In general, a good, systematic Prompt will have a huge impact on the results of GPT-4.

If the user can specify the background and logical steps of the problem, GPT-4 can usually solve these puzzles.

For example, researchers from Microsoft Research Asia, Peking University, Beihang and other institutions successfully led GPT-4 to the conclusion of "P ≠ NP" through 97 rounds of "Socratic" strict reasoning.

Https://arxiv.org/ abs / 2309.05689 unlike human beings, GPT-4 has no distinction between thinking and spoken language.

For human beings, solving a problem without thinking or subconsciously means that the problem is very simple, which is essentially answered by memory.
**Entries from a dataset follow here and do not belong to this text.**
(** ** Lemmas *)

Lemma elem_of_s_order s h : h ∈ s_order s ↔ ∃ i, s_hosts s !! i = Some h.
Proof.
  unfold s_order. rewrite list_elem_of_fmap. split.
  - intros ([i h'] & -> & Hi%elem_of_map_to_list). eauto.
  - intros [i Hi]. exists (i, h). split; [done|by apply elem_of_map_to_list].
Qed.

Lemma elem_of_hosting s t a :
  a ∈ hosting s t ↔ ∃ i h, s_hosts s !! i = Some h ∧ t ∈ ah_ActorTypes h ∧ ah_Address h = a.
Proof.
  unfold hosting. rewrite elem_of_union_list. split.
  - intros (Y & (h & -> & (i & Hi)%elem_of_s_order)%list_elem_of_fmap & Ha).
    case_decide; [|set_solver]. apply elem_of_singleton in Ha. eauto.
  - intros (i & h & Hi & Ht & <-). exists {[ ah_Address h ]}. split; [|set_solver].
    apply list_elem_of_fmap. exists h. rewrite decide_True by done. split; [done|]. apply elem_of_s_order. eauto.
Qed.

Lemma elem_of_Types s t : t ∈ SStore_Types s ↔ hosting s t ≠ ∅.
Proof.
  unfold SStore_Types. rewrite elem_of_sort_strings, elem_of_elements, elem_of_union_list. split.
  - intros (Y & (h & -> & (i & Hi)%elem_of_s_order)%list_elem_of_fmap & Ht%elem_of_list_to_set).
    intros He. assert (Ha : ah_Address h ∈ hosting s t) by (apply elem_of_hosting; eauto). set_solver.
  - intros [a (i & h & Hi & Ht & <-)%elem_of_hosting]%set_choose_L.
    eexists. split; [apply list_elem_of_fmap; exists h; split; [done|apply elem_of_s_order; eauto]|].
    by apply elem_of_list_to_set.
Qed.

Lemma elem_of_union_types a b t : t ∈ union_types a b ↔ t ∈ a ∨ t ∈ b.
Proof. unfold union_types. by rewrite elem_of_compact, elem_of_sort_strings, elem_of_app. Qed.

(** A type of one of the two slices only is in the difference. *)
Lemma symmetricDiff_complete a b t :
  StronglySorted String.le a → StronglySorted String.le b →
  (t ∈ a ∧ t ∉ b) ∨ (t ∉ a ∧ t ∈ b) → t ∈ symmetricDiff a b.
Proof.
  revert b; induction a as [|x a IHa]; intros b Ha Hb H.
  { destruct b; simpl; set_solver. }
  inversion Ha as [|? ? Ha' Hxa]; subst. rewrite list.Forall_forall in Hxa.
  induction b as [|y b IHb]; [simpl; set_solver|].
  inversion Hb as [|? ? Hb' Hyb]; subst. rewrite list.Forall_forall in Hyb. cbn [symmetricDiff].
  destruct (decide (x = y)) as [->|Hne].
  - apply IHa; [done|done|]. destruct (decide (t = y)) as [->|Hty]; [set_solver|].
    rewrite !elem_of_cons in H. tauto.
  - destruct (decide (String.le x y)) as [Hxy|Hxy].
    + destruct (decide (t = x)) as [->|Htx]; [left|right]. apply IHa; [done|done|].
      rewrite (elem_of_cons a) in H. tauto.
    + destruct (decide (t = y)) as [->|Hty]; [left|right].
      change (t ∈ symmetricDiff (x :: a) b). apply IHb; [done|]. rewrite (elem_of_cons b) in H. tauto.
Qed.

Lemma symmetricDiff_sound a b t : t ∈ symmetricDiff a b → t ∈ a ∨ t ∈ b.
Proof.
  revert b; induction a as [|x a IHa]; intros b; [destruct b; simpl; auto|].
  induction b as [|y b IHb]; [simpl; auto|]. cbn [symmetricDiff].
  destruct (decide (x = y)) as [->|Hne]; [intros [?|?]%IHa; set_solver|].
  destruct (decide (String.le x y)).
  - intros [->|[?|?]%IHa]%elem_of_cons; set_solver.
  - intros [->|Ht]%elem_of_cons; [set_solver|]. change (t ∈ symmetricDiff (x :: a) b) in Ht.
    apply IHb in Ht. set_solver.
Qed.

Lemma sched_wf_Set s i h : sched_wf s → sched_wf (SStore_Set s i h).1.
Proof.
  intros Hwf j x. unfold SStore_Set. simpl. destruct (length _ =? 0) eqn:Hl.
  - intros [_ Hx]%lookup_delete_Some. by apply (Hwf j).
  - rewrite lookup_insert. case_decide; [|apply Hwf]. intros [= <-]. simpl.
    split; [apply sort_strings_sorted|]. intros E. rewrite E in Hl. done.
Qed.

Lemma sched_wf_Delete s i : sched_wf s → sched_wf (SStore_Delete s i).1.
Proof.
  intros Hwf j x. unfold SStore_Delete. destruct (s_hosts s !! i); [|apply Hwf].
  simpl. intros [_ Hx]%lookup_delete_Some. by apply (Hwf j).
Qed.

Lemma SStore_Delete_spec s i t :
  t ∉ (SStore_Delete s i).2 → hosting (SStore_Delete s i).1 t = hosting s t.
Proof.
  unfold SStore_Delete. destruct (s_hosts s !! i) as [h|] eqn:Hi; [|done]. cbn [fst snd]. intros Ht.
  apply set_eq. intros a. rewrite !elem_of_hosting. simpl. split.
  - intros (j & x & [_ Hx]%lookup_delete_Some & H). eauto.
  - intros (j & x & Hx & Htx & Ha). exists j, x. split_and!; [|done|done].
    rewrite lookup_delete_ne; [done|]. congruence.
Qed.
For example, when calculating 2x8, we would very quickly conclude that the answer is 16, and our brains don't think about it at all.

But if it's solving a complex math problem, or guessing a riddle, or a programming problem, we have to think about it in our minds before we answer the question.

And this is reasoning.

A more complex problem may require us to think about how to solve it before trying to solve it.

In this respect, GPT-4 is no different from human beings.

But GPT-4 's thought process can be seen as part of the response.

Maybe the future GPT-5 will have a "think" response, but it won't be displayed by default.

In fact, whether GPT-4 has the ability of reasoning only involves the question of cost and efficiency.

Just as there is not the same level of double-checking when estimating the cost of meals in restaurants or filing tax returns, it is inefficient to ask GPT-4 to demonstrate in detail every question raised by users.

Another classic problem with LLM's hallucinations and consciousness about LLM is that there are biases and hallucinations in these models.

This is indeed a thorny problem, but it doesn't mean that LLM can't reason.

For example, one cannot avoid prejudice. Some people will realize this, while others may never think about it.

Before modern times, people believed that the earth was the center of the universe and that air was "nothing".

But can we therefore conclude that people before modern times did not have the ability to reason?

Similarly, just because the model can go wrong doesn't mean the model can't reason.

Because correct or consistently correct is not the definition of reasoning, but the definition of omniscience.

But as to whether there is consciousness in GPT-4, my answer is no.

The existence of consciousness is a very philosophical problem, which depends to a certain extent on the individual's point of view.

But I think consciousness comes into being over a long period of time and needs to be taken care of by a "self".

Every time a user opens GPT-4 and chooses to start a conversation in a chat box, this is actually creating a whole new existence.

At the end of the conversation, this presence is either deleted. Or stay in a static state.

Lack of long-term memory, lack of emotion, and inability to respond spontaneously to external stimuli are all limiting factors that hinder the production of consciousness.

But we can also be optimistic that these problems will be solved in the future.

Maybe there is a group of smart people studying these problems right now.

Whether there is consciousness in GPT-4 is only a small part of the puzzle about consciousness.

Reference:

Https://lajili.com/posts/post-3/

This article comes from the official account of Wechat: Xin Zhiyuan (ID:AI_era)

Welcome to subscribe "Shulou Technology Information " to get latest news, interesting things and hot topics in the IT industry, and controls the hottest and latest Internet news, technology news and IT industry trends.

*The comments in the above article only represent the author's personal views and do not represent the views and positions of this website. If you have more insights, please feel free to contribute and share.